--- START ---

(** ** Calls that are not polite *)

(** [swapIn] up to the switch to a fiber that is not running. *)
Lemma wp_swapIn_switch s p f mf fm k (Q : unit → FiberState → Prop) :
  fs_fibers s !! p = Some f → fs_fibers s !! mf = Some fm → t_threadFiber s = Some mf → p ≠ mf →
  m_state f ≠ EXEC →
  wp (switch_to p) Q (mkFiberState
    (<[mf := set_ctx (Cont (mkControl (ctl_frame (fs_control s)) None k)) fm]> (<[p := set_state EXEC f]> (fs_fibers s)))
    (fs_next s) (s_fiber_id s) (s_fiber_count s) (Some p) (Some mf) (fs_control s) (fs_log s)) →
  wp (swapIn p k) Q s.
Proof.
  intros Hp Hm Htf Hne Hst HQ. unfold swapIn. apply wp_bind, wp_modify, wp_bind, (wp_load_fiber p f); [done|].
  apply wp_bind, wp_check; [by apply bool_decide_true|].
  apply wp_bind, (wp_update p f); [done|]. apply wp_bind, wp_gets. simpl. rewrite Htf.
  apply wp_bind. eapply wp_of_option; [done|]. unfold swapcontext. apply wp_bind, wp_gets. simpl.
  apply wp_bind, (wp_update mf fm); [simpl; by rewrite lookup_insert_ne|done].
Qed.

(** [swapIn] from inside a fiber loses the main fiber: the context the
    main fiber would resume is overwritten with that of the calling fiber,
    so the next return to the main fiber runs the caller's code. *)
Lemma nested_swapIn_loses_main s p q g k :
  fiber_inv s → ctl_frame (fs_control s) = Some p → fs_fibers s !! q = Some g → q ≠ p →
  m_stack g = true → m_state g = INIT →
  wp (swapIn q k) (λ _ s', ∃ mf fm, t_threadFiber s = Some mf ∧ fs_fibers s' !! mf = Some fm ∧
    m_ctx fm = Cont (mkControl (Some p) None k)) s.
Proof.
  intros Hi Hfr Hq Hne Hsg Hst.
  destruct (main_and_child s q g Hi Hq Hsg) as (mf & fm & Htf & Hm & Hnm & Hmok & [_ _ Hco _]).
  rewrite Hst in Hco. destruct Hco as (Hctx & _).
  apply (wp_swapIn_switch s q g mf fm); [done..|by rewrite Hst|]. rewrite Hfr. unfold switch_to.
  apply wp_bind, (wp_load_fiber q (set_state EXEC g)); [simpl; by rewrite lookup_insert_ne, lookup_insert_eq|].
  simpl. rewrite Hctx. apply wp_bind.
  apply (wp_update q (set_state EXEC g)); [simpl; by rewrite lookup_insert_ne, lookup_insert_eq|].
  unfold MainFunc_enter, Fiber_GetThis. apply wp_bind, wp_bind, wp_get. simpl. apply wp_bind.
  apply (wp_update q (set_ctx Stale (set_state EXEC g))); [simpl; by rewrite lookup_insert_eq|].
  apply wp_ret, wp_bind. eapply wp_load_fiber; [simpl; by rewrite lookup_insert_eq|]. apply wp_modify.
  exists mf. eexists. split; [done|]. split; [simpl; rewrite lookup_insert_ne, lookup_insert_ne, lookup_insert_eq by done; done|done].
Qed.

(** C39. [swapIn] accepts a fiber that has finished: its assertion only
    excludes EXEC.  In the build with [uc_link] the fiber is then resumed
    at a point it has passed (its last yield, or its start if it never
    yielded), on a stack that has been used since, which is undefined; in
    the other build it is resumed after its last [swapOut], and the
    assertion that this point is never reached fails. *)
Theorem swapIn_finished s p f k :
  fiber_inv s → ctl_frame (fs_control s) = None → fs_fibers s !! p = Some f → m_stack f = true →
  m_state f = TERM ∨ m_state f = EXCEP →
  (uclink = true → swapIn p k s = Stuck (Undefined "context resumed twice")) ∧
  (uclink = false → wp (swapIn p k) (λ _ s',
     step stack_default s' = Stuck (AssertFailed "never reach after swapout")) s).
Proof.
  intros Hi Hfr Hp Hst Hend.
  destruct (main_and_child s p f Hi Hp Hst) as (mf & fm & Htf & Hm & Hne & _ & Hco).
  assert (m_state f ≠ EXEC) as Hnx by (by destruct Hend as [->| ->]). split.
  - intros Hu. pose proof (co_ended _ _ _ _ Hco Hend) as Hctx. rewrite Hu in Hctx.
    unfold swapIn, SetThis, modify, load_fiber, deref, check, swapcontext, switch_to, update_fiber, mbind, M_bind.
    simpl. unfold load_fiber, deref. simpl. rewrite Hp. rewrite bool_decide_true by done. simpl.
    unfold mbind, M_bind. simpl. unfold load_fiber, deref. simpl. rewrite Hp. simpl. rewrite Htf.
    unfold of_option, deref. simpl. rewrite lookup_insert_ne, Hm by done. simpl.
    rewrite lookup_insert_ne, lookup_insert_eq by done. simpl. by rewrite Hctx.
  - intros Hu. pose proof (co_ended _ _ _ _ Hco Hend) as Hctx. rewrite Hu in Hctx.
    apply (wp_swapIn_switch s p f mf fm); [done..|]. unfold switch_to. apply wp_bind.
    apply (wp_load_fiber p (set_state EXEC f)); [simpl; by rewrite lookup_insert_ne, lookup_insert_eq|].
    simpl. rewrite Hctx. apply wp_bind.
    apply (wp_update p (set_state EXEC f)); [simpl; by rewrite lookup_insert_ne, lookup_insert_eq|].
    by apply wp_modify.
Qed.

(** The main fiber must not yield: the call returns at once, but it
    leaves the main fiber in the state it was given, and the assertion of
    its destructor at the end of the thread fails. *)
Lemma main_yield_breaks_destructor s mf st k :
  fiber_inv s → t_threadFiber s = Some mf → ctl_frame (fs_control s) = None → st = HOLD ∨ st = READY →
  wp (yield_as st k) (λ _ s', fs_control s' = mkControl None (Some mf) k ∧
    Fiber_delete mf s' = Stuck (AssertFailed "m_state == EXEC")) s.
Proof.
  intros Hi Htf Hfr Hst. pose proof (fi_threads s Hi) as Ht. rewrite Htf, Hfr in Ht.
  destruct Ht as [(fm & Hm & Hmok) _ Hth _ _]. simpl in Hth.
  unfold yield_as, Fiber_GetThis. apply wp_bind, wp_bind, wp_get. rewrite Hth. apply wp_bind.
  apply (wp_update mf fm); [done|]. apply wp_ret, wp_bind.
  apply (wp_update mf (set_refs (S (f_refs fm)) fm)); [simpl; by rewrite lookup_insert_eq|].
  unfold swapOut. apply wp_bind, wp_gets. simpl. rewrite Htf. apply wp_bind, wp_modify, wp_bind.
  eapply wp_of_option; [done|]. unfold swapcontext. apply wp_bind, wp_gets. simpl. rewrite Hfr. apply wp_bind.
  apply (wp_update mf (set_state st (set_refs (S (f_refs fm)) fm))); [simpl; by rewrite lookup_insert_eq|].
  unfold switch_to. apply wp_bind.
  eapply wp_load_fiber; [simpl; by rewrite lookup_insert_eq|]. simpl. apply wp_bind.
  eapply wp_update; [simpl; by rewrite lookup_insert_eq|]. apply wp_modify. split; [done|].
  unfold Fiber_delete, mbind, M_bind, modify, load_fiber, deref. simpl. rewrite lookup_insert_eq. simpl.
  rewrite (mo_stack _ _ Hmok), (mo_cb _ _ Hmok). simpl. by destruct Hst as [->| ->].
Qed.

(** C38. Calls from the wrong fiber.  [swapIn] from inside a fiber loses the
    main fiber: the context the main fiber would resume is overwritten with
    that of the caller, so the next return to the main fiber runs the
    caller's code.  A yield of the main fiber returns at once, but leaves
    the main fiber in the state it was given, and the assertion of its
    destructor at the end of the thread fails. *)
Theorem wrong_fiber_calls s : fiber_inv s →
  (∀ p q g k, ctl_frame (fs_control s) = Some p → fs_fibers s !! q = Some g → q ≠ p →
    m_stack g = true → m_state g = INIT →
    wp (swapIn q k) (λ _ s', ∃ mf fm, t_threadFiber s = Some mf ∧ fs_fibers s' !! mf = Some fm ∧
      m_ctx fm = Cont (mkControl (Some p) None k)) s) ∧
  (∀ mf st k, t_threadFiber s = Some mf → ctl_frame (fs_control s) = None → st = HOLD ∨ st = READY →
    wp (yield_as st k) (λ _ s', fs_control s' = mkControl None (Some mf) k ∧
      Fiber_delete mf s' = Stuck (AssertFailed "m_state == EXEC")) s).
Proof.
  intros Hi. split.
  - intros p q g k. by apply nested_swapIn_loses_main.
  - intros mf st k. by apply main_yield_breaks_destructor.
Qed.
End spec.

--- END ---

WHAT YOU SHOULD DO — Restate the data word for word. Begin at its first line, end at the line that contains "apply wp_bind, (wp_load_fiber", and include both.

ANSWER TO THE PROBLEM —
(** ** Calls that are not polite *)

(** [swapIn] up to the switch to a fiber that is not running. *)
Lemma wp_swapIn_switch s p f mf fm k (Q : unit → FiberState → Prop) :
  fs_fibers s !! p = Some f → fs_fibers s !! mf = Some fm → t_threadFiber s = Some mf → p ≠ mf →
  m_state f ≠ EXEC →
  wp (switch_to p) Q (mkFiberState
    (<[mf := set_ctx (Cont (mkControl (ctl_frame (fs_control s)) None k)) fm]> (<[p := set_state EXEC f]> (fs_fibers s)))
    (fs_next s) (s_fiber_id s) (s_fiber_count s) (Some p) (Some mf) (fs_control s) (fs_log s)) →
  wp (swapIn p k) Q s.
Proof.
  intros Hp Hm Htf Hne Hst HQ. unfold swapIn. apply wp_bind, wp_modify, wp_bind, (wp_load_fiber p f); [done|].
  apply wp_bind, wp_check; [by apply bool_decide_true|].
  apply wp_bind, (wp_update p f); [done|]. apply wp_bind, wp_gets. simpl. rewrite Htf.
  apply wp_bind. eapply wp_of_option; [done|]. unfold swapcontext. apply wp_bind, wp_gets. simpl.
  apply wp_bind, (wp_update mf fm); [simpl; by rewrite lookup_insert_ne|done].
Qed.

(** [swapIn] from inside a fiber loses the main fiber: the context the
    main fiber would resume is overwritten with that of the calling fiber,
    so the next return to the main fiber runs the caller's code. *)
Lemma nested_swapIn_loses_main s p q g k :
  fiber_inv s → ctl_frame (fs_control s) = Some p → fs_fibers s !! q = Some g → q ≠ p →
  m_stack g = true → m_state g = INIT →
  wp (swapIn q k) (λ _ s', ∃ mf fm, t_threadFiber s = Some mf ∧ fs_fibers s' !! mf = Some fm ∧
    m_ctx fm = Cont (mkControl (Some p) None k)) s.
Proof.
  intros Hi Hfr Hq Hne Hsg Hst.
  destruct (main_and_child s q g Hi Hq Hsg) as (mf & fm & Htf & Hm & Hnm & Hmok & [_ _ Hco _]).
  rewrite Hst in Hco. destruct Hco as (Hctx & _).
  apply (wp_swapIn_switch s q g mf fm); [done..|by rewrite Hst|]. rewrite Hfr. unfold switch_to.
  apply wp_bind, (wp_load_fiber q (set_state EXEC g)); [simpl; by rewrite lookup_insert_ne, lookup_insert_eq|].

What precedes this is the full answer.